A little more feedback after 7 months of use. I discovered that the WEN 12 inch bench model is identical to the Jet, but half the price. Identical down to casting marks. I am very happy with this machine. Be sure to fully tap in the chuck, mine came loose until I gave it a good whack. I also like the table, which has a roller outrigger you can pull out if you wish. I put a plywood table on mine with replacable center. The drill is perfectly perpendicular to the table, so I feel comfortable using it for drilling out mortises. The spring that retracts the bit is noticeably strong, so you have to take a serious grip of the feed lever. I have no hesitation about buying this very nice tool. You can also order it delivered to either WalMart or Home Depot. WalMart was cheaper when I bought mine last Feb., and store delivery is free.


----------



## DesertRatTom (Jul 3, 2012)

@richardson121 Hi Louis, and welcome to the Forum. Thought you might enjoy an update on this really fine machine. I also have some suggestions for sawdust collection.

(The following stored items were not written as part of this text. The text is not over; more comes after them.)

(** * kira: creation of work items ([internal/commands/new.go])

    A shallow embedding of the [new] command of the kira CLI: positional
    argument disambiguation, status defaulting, identifier allocation,
    construction of the template input map, destination file naming and the
    final write, together with the linter contract exercised by
    [TestLintWorkItems].

    Go strings are byte sequences and are modelled by [string] (a list of
    8-bit characters).  Go maps are [gmap]s; a [nil] map and an empty map are
    not distinguished (the command always passes a non-nil map).  The
    command runs in a state and error monad over the tree, the terminal and
    the clock.  [validation.GetNextID], [templates.GetTemplateInputs] and
    [templates.ProcessTemplate] are parameters of the command; the allocator,
    the linter and the item validator, whose sources are not at hand, are
    modelled from the specification.

    The definitions come first, the properties after them. *)

From Stdlib Require Import Ascii String NArith DecimalString.
From Stdlib Require DecimalPos DecimalN.
From stdpp Require Import gmap strings list fin_maps.

Local Open Scope string_scope.
Local Open Scope stdpp_scope.
Local Open Scope list_scope.
(** * Employer: the employee CRUD and search service

    A shallow embedding of the three layers of the service
    (repository over a PostgreSQL table, validating service, HTTP
    handlers) together with the part of the store that the schema in
    [traits/database/database.go] fixes, and the properties of
    searching, validation and error classification proved over it. *)

From Stdlib Require Import List ZArith Bool String Ascii Lia.
From Stdlib Require Import Permutation Sorted DecimalString.
Import ListNotations.
Open Scope Z_scope.

Set Implicit Arguments.

(* ================================================================= *)
(** * Go strings *)

(** A Go string is a sequence of bytes; every string that reaches the
    service (JSON bodies, query parameters, columns read from a UTF8
    database) is valid UTF-8, and on such strings the functions of package
    [strings] used by the code act on the sequence of runes.  A string is
    therefore embedded as its list of runes (code points). *)

Module strings.

Definition rune := Z.
Definition text := list rune.

Definition RuneError : rune := 65533.

Definition text_eqb (a b : text) : bool :=
  if list_eq_dec Z.eq_dec a b then true else false.

(** [is_empty s] is the Go test [s == ""]. *)
Definition is_empty (s : text) : bool :=
  match s with [] => true | _ :: _ => false end.

(** ** Reading string literals: the conversion [[]rune(s)] *)

Definition between (lo hi b : Z) : bool := (lo <=? b) && (b <=? hi).

Definition cont (b : Z) : bool := between 128 191 b.

(** Range of the second byte, by leading byte (Go's accept ranges). *)
Definition second_ok (b0 b1 : Z) : bool :=
  if b0 =? 224 then between 160 191 b1
  else if b0 =? 237 then between 128 159 b1
  else if b0 =? 240 then between 144 191 b1
  else if b0 =? 244 then between 128 143 b1
  else cont b1.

I have two of the WEN air filters, which are half the price of comparable brand name models, but use idential filters and seem to have the same motors. I got the second one delivered at my local WalMart, and on sale for $99. I have a small shop in a shed in the back yard, and also have my wood prep tools in my finished garage. So I have one of these filters in each shop area. 

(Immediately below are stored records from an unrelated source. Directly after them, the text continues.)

Variable abieos : bool.
Variable hex_to_json : string -> string -> result value.
Variable bin_to_json : string -> list byte -> result value.
Variable eosjsTypes : string -> option eosjs_type.
Variable deserialize_other : option value -> value -> result value.

Local Abbreviation dec := (deserialize abieos hex_to_json bin_to_json eosjsTypes).
Local Abbreviation decode :=
  (deserialize_value abieos hex_to_json bin_to_json eosjsTypes deserialize_other).
Local Abbreviation row :=
  (decode_row abieos hex_to_json bin_to_json eosjsTypes deserialize_other).
Local Abbreviation delta :=
  (decode_delta abieos hex_to_json bin_to_json eosjsTypes deserialize_other).
Local Abbreviation worker :=
  (on_message abieos hex_to_json bin_to_json eosjsTypes deserialize_other).

(** Data that is undefined never decodes. *)
Lemma deserialize_value_undefined (name : option value) :
  is_ok (decode name None) = false.
Proof.
  unfold deserialize_value. destruct abieos; [reflexivity|].
  destruct name as [[| | |n| | |]|]; try reflexivity.
  destruct (eosjsTypes n) as [ty|]; [|reflexivity].
  destruct (ty []); reflexivity.
Qed.

Lemma decode_row_object (name : option value) (fs : list (string * value)) :
  row name (VObj fs)
  = bind (decode name (lookup "data" fs)) (fun v => Ok (VObj (set_field "data" v fs))).
Proof. reflexivity. Qed.

(** Only an object can be a decoded row: any other value has no [data]. *)
Lemma decode_row_no_object (name : option value) (r : value) :
  (forall fs, r <> VObj fs) -> is_ok (row name r) = false.
Proof.
  intros Hr. pose proof (deserialize_value_undefined name) as Hu.
  destruct r; try reflexivity; try (exfalso; eapply Hr; reflexivity);
    unfold decode_row; simpl property;
    destruct (decode name None); try discriminate; reflexivity.
Qed.

Lemma decode_row_is_object (name : option value) (r r' : value) :
  row name r = Ok r' -> exists fs, r = VObj fs.
Proof.
  intros H. destruct r as [| | | | | |fs]; try (exists fs; reflexivity); exfalso.
  all: match type of H with
       | decode_row _ _ _ _ _ _ ?x = _ =>
           pose proof (decode_row_no_object name x ltac:(intros fs; discriminate)) as Hn
       end; rewrite H in Hn; discriminate.
Qed.

Lemma decode_row_ok (name : option value) (r r' : value) :
  row name r = Ok r' <-> row_decoded decode name r r'.
Proof.
  unfold row_decoded. split.
  - intros H. destruct (decode_row_is_object name r r' H) as [fs ->].
    rewrite decode_row_object in H.
    destruct (decode name (lookup "data" fs)) as [v|e] eqn:Ev; simpl in H; [|discriminate].
    inversion H; subst. exists fs, v. parts; auto.
  - intros (fs & v & -> & Ev & ->). rewrite decode_row_object, Ev. reflexivity.
Qed.

Lemma is_v0_tag (d : value) :
  is_v0 d = true <-> item 0 d = Some (VStr "table_delta_v0").
Proof.
  unfold is_v0. split.
  - destruct (item 0 d) as [[| | |tag| | |]|]; try discriminate.
    intros H. apply String.eqb_eq in H. subst. reflexivity.
  - intros ->. reflexivity.
Qed.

Harbor Freight has an occasional sale on their 2hp sawdust collection units, and with their 25% coupon, that brings the price down near $150. I'm a stickler for sawdust collection and think it should be put in place along with your first tools. In my small shop, I have a Wynn 1 micron filter added to the HF unit so I can filter out nearly all sawdust. I also wear a mask while cutting and keep it on. I run the WEN filter for a couple of hours to clear out all the suspended fine dust that is so hard on lungs.

Don't forget to introduce yourself with a separate post. We're a pretty friendly bunch.


----------



## wkearney99 (Oct 12, 2016)

Just steer clear of the WEN sliding miter saw. I have one and it's awful. It can't reliably make an angled miter due to flex in the arm/base. When you pull it down there's enough deflection to cause several degrees change to the angle. Now it's a glorified chop saw.


----------



## DesertRatTom (Jul 3, 2012)

wkearney99 said:


> Just steer clear of the WEN sliding miter saw. I have one and it's awful. It can't reliably make an angled miter due to flex in the arm/base. When you pull it down there's enough deflection to cause several degrees change to the angle. Now it's a glorified chop saw.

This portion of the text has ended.